I'm unfamiliar with the JD's but always start with the simple first. Is there a way to tighten the drive clutch cable that you can see? Maybe drive belt tensioner or a shot belt...?

Here are two vids that might at least get you headed in the right direction:





 




 
Donnyboy73 has some great vids...,maybe even one on a JD which may adress your problem...


----------



## Colored Eggs (Dec 7, 2012)

There can be a few things. It depends on what type of system you are using. There are a few. 1. is a large disk and a small rubber wheel that moves to changes gear. Second is a hydro which is a more expensive feature and some have an actual transmission. Include some info like what make and model you have so that someone can look up parts list and see what you have. It could be as simple as a loose belt.


----------



## Nashuan (Feb 9, 2013)

Rockproof said:


> Nashuan
> 
> I'm unfamiliar with the JD's but always start with the simple first. Is there a way to tighten the drive clutch cable that you can see? Maybe drive belt tensioner or a shot belt...?
> 
> ...


Hello Rockproof:

Thank you so much for the help. The video on the top seems to be much more in line with the problem I'm having. The cable that regulates tension to the drive system seems to be tight and I even pulled it out by hand to see if it wasn't engaging the transmission(???) fully, but it seemed to be fuctioning properly.

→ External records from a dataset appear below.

Lemma locks_kept_trans s1 s2 s3 : locks_kept s1 s2 -> locks_kept s2 s3 -> locks_kept s1 s3.
Proof.
  intros A B. split; intros i Hi P.
  - destruct (protected_kept _ _ i Hi A) as [P' _]. now rewrite (proj1 B), (proj1 A) by auto.
  - destruct (protected_kept _ _ i Hi A) as [_ P']. now rewrite (proj2 B), (proj2 A) by auto.
Qed.

Lemma locks_kept_set_csrs ws : forall h, locks_kept (st h) (st (set_csrs ws h)).
Proof.
  induction ws as [|[which val] ws IH]; intros h; cbn [set_csrs]; [now apply locks_kept_same|].
  eapply locks_kept_trans; [apply (locks_kept_set_csr which val)|apply IH].
Qed.

End Locks.

(** ** Partly implemented registers *)


Lemma mask_testbit k i : 0 <= k < 64 -> 0 <= i -> Z.testbit ((1 <<w k) -w 1) i = (i <? k).
Proof.
  intros Hk Hi. unfold shl64, sub64. rewrite uw_sub_l, Z.shiftl_1_l.
  replace (uw 64 (2 ^ k - 1)) with (Z.ones k).
  - rewrite Z.testbit_ones by lia. now replace (0 <=? i) with true by lia.
  - rewrite Z.ones_equiv. symmetry. replace (Z.pred (2 ^ k)) with (2 ^ k - 1) by lia. apply uw_small.
    pose proof (pow2_pos k). pose proof (Z.pow_lt_mono_r 2 k 64). unfold fits. lia.
Qed.

(** [mepc] and [sepc]: 40 bits, bit 0 clear, sign-extended. *)
Lemma legal_epc_value v : fits 64 v -> legal_epc v = uw 64 (sw 40 (2 * (v / 2))).
Proof.
  intros F. unfold legal_epc. bits i. rewrite uw_testbit, sw_testbit by lia.
  rewrite Z.lor_spec, !Z.land_spec, mask_testbit, not64_bits by lia.
  assert (B : forall j, 0 <= j -> Z.testbit (2 * (v / 2)) j = negb (j =? 0) && Z.testbit v j).
  { intros j Hj. replace (2 * (v / 2)) with (Z.shiftl (v >>w 1) 1)
      by (rewrite Z.shiftl_mul_pow2, Z.shiftr_div_pow2 by lia; change (2 ^ 1) with 2; lia).
    destruct (Z.eqb_spec j 0) as [->|]; [now rewrite Z.shiftl_spec_low by lia|].
    rewrite Z.shiftl_spec, Z.shiftr_spec by lia. cbn [negb andb]. f_equal. lia. }
  assert (N : forall j, 0 <= j < 64 -> Z.testbit (neg64 ((v >>w 39) &w 1)) j = Z.testbit v 39).
  { intros j Hj. rewrite land_1_testbit, Z.shiftr_spec by lia. rewrite Z.add_0_l.
    destruct (Z.testbit v 39); cbn [b2z].
    - change (neg64 1) with (Z.ones 64). rewrite Z.testbit_ones by lia. bcases; lia || reflexivity.
    - change (neg64 0) with 0. apply Z.bits_0. }
  rewrite shl64_bits by lia. replace (Z.testbit 1 i) with (i =? 0).
  2: { change 1 with (2 ^ 0). rewrite Z.pow2_bits_eqb by lia. apply Z.eqb_sym. }
  destruct (Z.ltb_spec i 64) as [Hi|Hi]; cbn [andb].
  2: { replace (i <? 40) with false by lia. now rewrite !andb_false_r. }
  destruct (Z.ltb_spec i 40).
  - rewrite B by lia. replace (40 - 1 <? i) with false by lia.
    destruct (Z.leb_spec 39 i).
    + assert (i = 39) as -> by lia. rewrite N by lia.
      generalize (Z.testbit v 39). now intros [].
    + cbn [andb orb]. rewrite andb_true_r. apply andb_comm.
  - rewrite B by lia. replace (39 <=? i) with true by lia. rewrite N by lia. cbn [andb].
    rewrite andb_false_r, orb_false_r. reflexivity.
Qed.

(** The test of a canonical 39-bit address. *)
Lemma canonical39 t : fits 64 t -> (uw 64 (sw 39 t) =? t) =
  if Z.testbit t 38 then ((t >>w 39) &w 0x1ffffff) =? 0x1ffffff else ((t >>w 39) &w 0x1ffffff) =? 0.
Proof.
  intros F. change 0x1ffffff with (Z.ones 25). rewrite Z.land_ones, Z.shiftr_div_pow2 by lia.
  assert (T : t / 2 ^ 39 < 2 ^ 25) by (apply Z.div_lt_upper_bound; unfold fits in F; lia).
  rewrite (Z.mod_small (t / 2 ^ 39)) by (split; [apply Z.div_pos; unfold fits in F; lia|lia]).
  change (Z.ones 25) with (2 ^ 25 - 1).
  change 38 with (39 - 1). rewrite uw_top_bit by lia.
  pose proof (Z.mod_pos_bound t (2 ^ 39) ltac:(lia)). unfold uw in *. unfold sw, uw. unfold fits in F.
  destruct (Z.ltb_spec (t mod 2 ^ 39) (2 ^ (39 - 1))); cbn [negb];
    [rewrite Z.mod_small by lia | rewrite <- (Z.mod_add _ 1), Z.mod_small by lia];
    bcases; try reflexivity; exfalso; Z.div_mod_to_equations; lia.
Qed.

(** [mtval]: the low 39 bits, and a bit 39 that differs from bit 38 exactly
    when the address was not canonical. *)
Lemma rocket_tval_bits t i : fits 64 t -> 0 <= i < 64 ->
  Z.testbit (rocket_tval t) i =
  if i <? 39 then Z.testbit t i
  else Bool.eqb (Z.testbit t 38) (uw 64 (sw 39 t) =? t).
Proof.
  intros F Hi. unfold rocket_tval.
  rewrite (canonical39 t F). set (U := (t >>w 39) &w 0x1ffffff).
  replace (z2b ((t >>w 38) &w 1)) with (Z.testbit t 38).
  2: { change 1 with (2 ^ 0). now rewrite z2b_land_pow2, Z.shiftr_spec by lia. }
  set (t' := if _ && _ then _ else _).
  assert (B : forall j, 0 <= j < 40 -> Z.testbit t' j =
    if j <? 39 then Z.testbit t j
    else Bool.eqb (Z.testbit t 38) (if Z.testbit t 38 then U =? 0x1ffffff else U =? 0)).
  { intros j Hj. change (1 <<w 39) with (2 ^ 39) in t'. change 0xffffff7fffffffff with (not64 (2 ^ 39)) in t'.
    unfold t'. destruct (Z.testbit t 38), (U =? 0x1ffffff), (U =? 0x0); cbn [andb negb Bool.eqb];
      rewrite ?Z.lor_spec, ?Z.land_spec, ?not64_bits, Z.pow2_bits_eqb by lia;
      destruct (Z.ltb_spec j 39);
      (replace (39 =? j) with (negb (j <? 39)) by (bcases; lia || reflexivity));
      (replace (j <? 64) with true by lia);
      (replace (j <? 39) with (j <? 39) by reflexivity);
      bcases; cbn; rewrite ?orb_false_r, ?orb_true_r, ?andb_true_r, ?andb_false_r; try reflexivity; lia. }
  clearbody t'.
  replace (z2b ((t' >>w 39) &w 1)) with (Z.testbit t' 39).
  2: { change 1 with (2 ^ 0). now rewrite z2b_land_pow2, Z.shiftr_spec by lia. }
  rewrite Z.lor_spec, Z.land_spec, shl64_bits by lia.
  change 0xffffffffff with (Z.ones 40). rewrite Z.testbit_ones by lia.
  replace (i <? 64) with true by lia. replace (0 <=? i) with true by lia.
  replace (Z.testbit (if Z.testbit t' 39 then 0xffffff else 0x0) (i - 40))
    with (Z.testbit t' 39 && ((0 <=? i - 40) && (i - 40 <? 24))).
  2: { destruct (Z.testbit t' 39); [|now rewrite Z.bits_0]. change 0xffffff with (Z.ones 24).
       destruct (Z.leb_spec 0 (i - 40)); [rewrite Z.testbit_ones by lia|rewrite Z.testbit_neg_r by lia];
       bcases; lia || reflexivity. }
  destruct (Z.ltb_spec i 40).
  - replace (40 <=? i) with false by lia. cbn [andb orb].
    rewrite andb_true_r, B by lia. reflexivity.
  - replace (40 <=? i) with true by lia. replace (0 <=? i - 40) with true by lia.
    replace (i - 40 <? 24) with true by lia. replace (i <? 39) with false by lia.
    cbn [andb orb]. rewrite andb_false_r, orb_false_r, andb_true_r, B by lia. reflexivity.
Qed.

(** ** Interrupts *)

(** The known interrupts in the order of their priority. *)
Definition priority_order : list Z := [11; 12; 3; 7; 9; 1; 5; 10; 2; 6].

Lemma known_small e : (forall i, 0 <= i -> Z.testbit e i = true -> Z.testbit known_ints i = true) -> 0 <= e ->
  e < 8192.
Proof.
  intros K H. change 8192 with (2 ^ 13). apply (fits_bits 13 e ltac:(lia) H). intros i Hi.
  destruct (Z.testbit e i) eqn:T; [|reflexivity]. apply K in T; [|lia].
  assert (F : fits 13 known_ints) by (split; [discriminate|reflexivity]).
  rewrite (fits_testbit 13 known_ints i F Hi) in T by lia. discriminate.
Qed.

(** No bit of [priority_order] set means no bit set. *)
Lemma known_zero e : (forall i, 0 <= i -> Z.testbit e i = true -> Z.testbit known_ints i = true) -> 0 <= e ->
  List.find (Z.testbit e) priority_order = None -> e = 0.
Proof.
  intros K H F. pose proof (known_small e K H) as L. apply Z.bits_inj'. intros i Hi. rewrite Z.bits_0.
  destruct (Z.testbit e i) eqn:T; [|reflexivity]. exfalso. pose proof (K i Hi T) as Ki.
  assert (Hin : In i priority_order).
  { assert (i < 13) by (destruct (Z_lt_le_dec i 13); [auto|];
      rewrite (fits_testbit 13) in T by (unfold fits; lia); discriminate).
    assert (i = 0 \/ i = 1 \/ i = 2 \/ i = 3 \/ i = 4 \/ i = 5 \/ i = 6 \/ i = 7 \/ i = 8 \/ i = 9 \/ i = 10 \/ i = 11 \/ i = 12)
      as Ci by lia.
    unfold priority_order. repeat (destruct Ci as [->|Ci]; [cbn; tauto || discriminate Ki|]). subst. cbn. tauto. }
  now rewrite (List.find_none _ _ F i Hin) in T.
Qed.

Lemma select_interrupt_first e : (forall i, 0 <= i -> Z.testbit e i = true -> Z.testbit known_ints i = true) ->
  0 < e -> exists x i, select_interrupt e = Some x /\
    List.find (Z.testbit e) priority_order = Some i /\ ctz x = i.
Proof.
  intros K H. pose proof (known_small e K ltac:(lia)) as L.
  destruct (List.find (Z.testbit e) priority_order) as [i|] eqn:F; [|now apply known_zero in F; auto; lia].
  unfold select_interrupt. change IRQ_M_EXT with 11.
  assert (Hh : 0 <= e >>w 11 < 4) by (rewrite Z.shiftr_div_pow2 by lia; change (2 ^ 11) with 2048;
    split; [apply Z.div_pos; lia|apply Z.div_lt_upper_bound; lia]).
  assert (B11 : Z.testbit e 11 = Z.testbit (e >>w 11) 0) by now rewrite Z.shiftr_spec.
  assert (B12 : Z.testbit e 12 = Z.testbit (e >>w 11) 1) by now rewrite Z.shiftr_spec.
  set (h := e >>w 11) in *. clearbody h. unfold priority_order in F. cbn [List.find] in F. rewrite B11, B12 in F.
  assert (h = 1 \/ h = 2 \/ h = 3 \/ h = 0) as [Eh|[Eh|[Eh|Eh]]] by lia; subst h.
  1-3: cbn in F; injection F as <-; do 2 eexists; split; [reflexivity|split; reflexivity].
  change (Z.testbit 0 0) with false in *. change (Z.testbit 0 1) with false in F. change (z2b 0) with false.
  cbv iota in *.
  change MIP_MEIP with (2 ^ 11). change MIP_MSIP with (2 ^ 3). change MIP_MTIP with (2 ^ 7).
  change MIP_SEIP with (2 ^ 9). change MIP_SSIP with (2 ^ 1). change MIP_STIP with (2 ^ 5).
  change MIP_VSEIP with (2 ^ 10). change MIP_VSSIP with (2 ^ 2). change MIP_VSTIP with (2 ^ 6).
  rewrite (z2b_land_pow2 e 11), (z2b_land_pow2 e 3), (z2b_land_pow2 e 7), (z2b_land_pow2 e 9), (z2b_land_pow2 e 1),
    (z2b_land_pow2 e 5), (z2b_land_pow2 e 10), (z2b_land_pow2 e 2), (z2b_land_pow2 e 6), B11 by lia.
  cbv iota.
  repeat (match type of F with context [if Z.testbit e ?k then _ else _] => destruct (Z.testbit e k) eqn:? end;
    [injection F as <-; do 2 eexists; split; [reflexivity|split; reflexivity]|]).
  discriminate F.
Qed.

(** The interrupts that may be taken: not delegated and above the current
    privilege or enabled globally, or delegated to supervisor mode likewise. *)
Definition takeable (s : state_t) (i : Z) : bool :=
  Z.testbit (mip s) i && Z.testbit (mie s) i &&
  (if Z.testbit (mideleg s) i
   then (prv s <? PRV_S) || ((prv s =? PRV_S) && z2b (get_field (mstatus s) MSTATUS_SIE))
   else (prv s <? PRV_M) || ((prv s =? PRV_M) && z2b (get_field (mstatus s) MSTATUS_MIE))).

Lemma all_or_none_testbit c i : 0 <= i < 64 -> Z.testbit (all_or_none c) i = c.
Proof.
  intros. unfold all_or_none. destruct c; cbn [b2z].
  - change (neg64 1) with (Z.ones 64). rewrite Z.testbit_ones by lia. bcases; lia || reflexivity.
  - apply Z.bits_0.
Qed.

Section Interrupts.
Variables (s : state_t) (p : processor_t).
Hypothesis I : csr_inv s p.
Hypothesis Fip : fits 64 (mip s).

#[local] Notation pending := (mip s &w mie s).

Lemma pending_known i : 0 <= i -> Z.testbit pending i = true -> Z.testbit known_ints i = true /\ i < 64.
Proof.
  intros Hi T. rewrite Z.land_spec in T. apply andb_true_iff in T as [T1 T2].
  split; [now apply (inv_mie _ _ I)|]. destruct (Z_lt_le_dec i 64); [auto|].
  rewrite (fits_testbit 64) in T1 by (auto; lia). discriminate.
Qed.

Lemma not_vs i : 0 <= i -> Z.testbit (mideleg s) i = true -> Z.testbit (not64 MIP_VS_MASK) i = true.
Proof.
  intros Hi T. apply (inv_mideleg _ _ I i Hi) in T. revert T.
  apply bits_sub; [reflexivity|split; [discriminate|reflexivity]|exact Hi].
Qed.

(** The candidates of [take_interrupt]: the machine-level interrupts that can
    be taken if there are any ([d = false]), else the delegated ones. *)
Lemma enabled_bits : exists d : bool,
  (forall i, 0 <= i < 64 -> Z.testbit (enabled_interrupts s pending) i =
     takeable s i && Bool.eqb (Z.testbit (mideleg s) i) d) /\
  (d = true -> forall i, 0 <= i < 64 -> takeable s i = true -> Z.testbit (mideleg s) i = true).
Proof.
  unfold enabled_interrupts. rewrite (inv_virt _ _ I). set (em := pending &w not64 (mideleg s) &w _).
  assert (M : forall i, 0 <= i < 64 -> Z.testbit em i = takeable s i && Bool.eqb (Z.testbit (mideleg s) i) false).
  { intros i Hi. unfold em, takeable. rewrite !Z.land_spec, not64_bits, all_or_none_testbit by lia.
    replace (i <? 64) with true by lia.
    destruct (Z.testbit (mip s) i), (Z.testbit (mie s) i), (Z.testbit (mideleg s) i); cbn [andb negb Bool.eqb];
      rewrite ?andb_false_r, ?andb_true_r; reflexivity. }
  destruct (Z.eqb_spec em 0) as [E0|E0]; cbn [negb andb].
  - exists true. split.
    + intros i Hi. rewrite !Z.land_spec, all_or_none_testbit by lia. unfold takeable.
      destruct (Z.testbit (mideleg s) i) eqn:D; cbn [andb Bool.eqb]; rewrite ?andb_false_r; [|reflexivity].
      now rewrite (not_vs i) by (auto; lia); rewrite !andb_true_r.
    + intros _ i Hi T. specialize (M i Hi). rewrite E0, Z.bits_0, T in M. now destruct (Z.testbit (mideleg s) i).
  - exists false. split; [exact M|discriminate].
Qed.

Lemma enabled_sub_pending i : 0 <= i -> Z.testbit (enabled_interrupts s pending) i = true ->
  Z.testbit pending i = true.
Proof.
  intros Hi. unfold enabled_interrupts. rewrite (inv_virt _ _ I). cbn [andb].
  destruct (negb _); rewrite !(Z.land_spec _ (all_or_none _)), Z.land_spec;
    intros T; apply andb_true_iff in T as [T _]; now apply andb_true_iff in T.
Qed.

Lemma enabled_nonneg : 0 <= enabled_interrupts s pending.
Proof.
  unfold enabled_interrupts. rewrite (inv_virt _ _ I). cbn [andb].
  destruct (negb _); apply Z.land_nonneg; right; apply uw_fits; lia.
Qed.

Toward the end of the first video they showed a spring that was supposed to be applying constant tension to the drive belt. My impression of what's going on is what I think would happen if that spring came out of the notch. I'm too tired tonight to do anything more. With the tennant's and neighbor's help, we got the driveway opened up, so the immediate job at hand is done, but obviously I need to address this issue before the next big one hits. It's a shame that I'm having problems with a machine that has less than 10 hours use on it, but hopefully it will be some obvious (and small) problem that I can fix.


----------



## Nashuan (Feb 9, 2013)

Hello Colored Eggs:

It is a Dual Stage Snowthrower, model 928E.

I haven't opened up the cover yet (to be honest I was really hoping I wouldn't have to, but now I'm pretty much sure I will. I have an old (reliable) MTD snow blower that I retired (but still have under a giant pile of stuff in the back corner of the garage) that was having an issue with it's ability to throw the snow any real distance. I opened that one up and saw a wheel; similar to a baby carraige wheel that was wrapped on its outer edge with rubber and the rubber had several chunks missing. The local parts dealer identified it as the transmission and quoted me $40 for the part. At that point the machine was already 15 year old and starting to rust pretty bad so I opted to get a whole new machine. We'll see how intuitively this new snow blower is put together in the very near future. Thanks for the reply, it was a nerve wracking day and it was great to have responses so quickly when things were a little nuts.


----------